Which lines of the data include the string "with"? List them all.

----- Data for this exercise -----

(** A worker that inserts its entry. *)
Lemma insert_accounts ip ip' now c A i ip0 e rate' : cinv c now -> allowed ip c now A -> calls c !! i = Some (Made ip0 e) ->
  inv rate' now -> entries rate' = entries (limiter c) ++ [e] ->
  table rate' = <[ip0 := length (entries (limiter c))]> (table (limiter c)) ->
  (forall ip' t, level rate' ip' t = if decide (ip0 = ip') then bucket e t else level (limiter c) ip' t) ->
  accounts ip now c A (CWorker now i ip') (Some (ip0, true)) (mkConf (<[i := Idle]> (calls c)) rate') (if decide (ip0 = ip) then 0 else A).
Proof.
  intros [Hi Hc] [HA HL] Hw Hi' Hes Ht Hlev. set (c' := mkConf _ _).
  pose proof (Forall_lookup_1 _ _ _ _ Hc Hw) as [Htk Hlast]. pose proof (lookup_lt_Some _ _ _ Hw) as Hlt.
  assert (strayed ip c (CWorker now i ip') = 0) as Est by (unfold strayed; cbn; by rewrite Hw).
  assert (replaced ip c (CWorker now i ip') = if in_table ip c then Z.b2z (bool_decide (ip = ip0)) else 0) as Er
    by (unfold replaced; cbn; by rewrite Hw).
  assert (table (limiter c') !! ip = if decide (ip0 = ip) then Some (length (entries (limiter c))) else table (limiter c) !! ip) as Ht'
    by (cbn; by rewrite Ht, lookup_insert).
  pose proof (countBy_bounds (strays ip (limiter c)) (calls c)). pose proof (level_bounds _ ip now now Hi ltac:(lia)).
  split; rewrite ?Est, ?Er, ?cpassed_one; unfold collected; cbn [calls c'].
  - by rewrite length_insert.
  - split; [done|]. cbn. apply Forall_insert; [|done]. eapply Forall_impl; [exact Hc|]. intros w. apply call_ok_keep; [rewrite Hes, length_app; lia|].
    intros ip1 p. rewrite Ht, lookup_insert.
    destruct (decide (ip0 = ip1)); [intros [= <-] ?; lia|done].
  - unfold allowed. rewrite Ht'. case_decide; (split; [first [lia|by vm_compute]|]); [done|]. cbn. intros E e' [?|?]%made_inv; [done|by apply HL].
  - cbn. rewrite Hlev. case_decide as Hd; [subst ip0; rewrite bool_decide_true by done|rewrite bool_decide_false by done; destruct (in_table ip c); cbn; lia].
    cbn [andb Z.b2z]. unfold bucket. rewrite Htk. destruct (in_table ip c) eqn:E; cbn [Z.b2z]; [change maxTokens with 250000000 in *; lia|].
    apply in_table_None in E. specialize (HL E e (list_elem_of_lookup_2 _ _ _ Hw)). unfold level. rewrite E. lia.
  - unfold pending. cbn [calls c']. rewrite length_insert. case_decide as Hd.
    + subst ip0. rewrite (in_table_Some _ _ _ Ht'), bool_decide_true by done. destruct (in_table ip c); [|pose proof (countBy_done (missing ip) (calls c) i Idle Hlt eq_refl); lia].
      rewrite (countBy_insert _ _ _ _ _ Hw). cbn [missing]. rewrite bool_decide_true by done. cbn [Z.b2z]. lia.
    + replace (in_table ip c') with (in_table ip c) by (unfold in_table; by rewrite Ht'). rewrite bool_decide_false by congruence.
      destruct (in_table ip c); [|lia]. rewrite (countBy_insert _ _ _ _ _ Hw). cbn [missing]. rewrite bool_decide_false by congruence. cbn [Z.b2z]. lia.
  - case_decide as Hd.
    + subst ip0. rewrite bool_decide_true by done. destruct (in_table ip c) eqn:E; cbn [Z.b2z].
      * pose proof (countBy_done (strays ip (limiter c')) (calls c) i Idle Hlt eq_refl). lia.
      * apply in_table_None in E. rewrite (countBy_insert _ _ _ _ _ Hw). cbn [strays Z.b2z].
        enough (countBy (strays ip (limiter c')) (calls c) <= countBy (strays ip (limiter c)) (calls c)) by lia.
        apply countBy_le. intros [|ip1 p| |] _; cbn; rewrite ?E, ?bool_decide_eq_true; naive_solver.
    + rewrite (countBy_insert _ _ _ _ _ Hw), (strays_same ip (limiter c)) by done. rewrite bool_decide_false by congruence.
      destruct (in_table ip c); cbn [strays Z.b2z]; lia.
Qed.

-----

### Result for this task
    cbn [andb Z.b2z]. unfold bucket. rewrite Htk. destruct (in_table ip c) eqn:E; cbn [Z.b2z]; [change maxTokens with 250000000 in *; lia|].
    + replace (in_table ip c') with (in_table ip c) by (unfold in_table; by rewrite Ht'). rewrite bool_decide_false by congruence.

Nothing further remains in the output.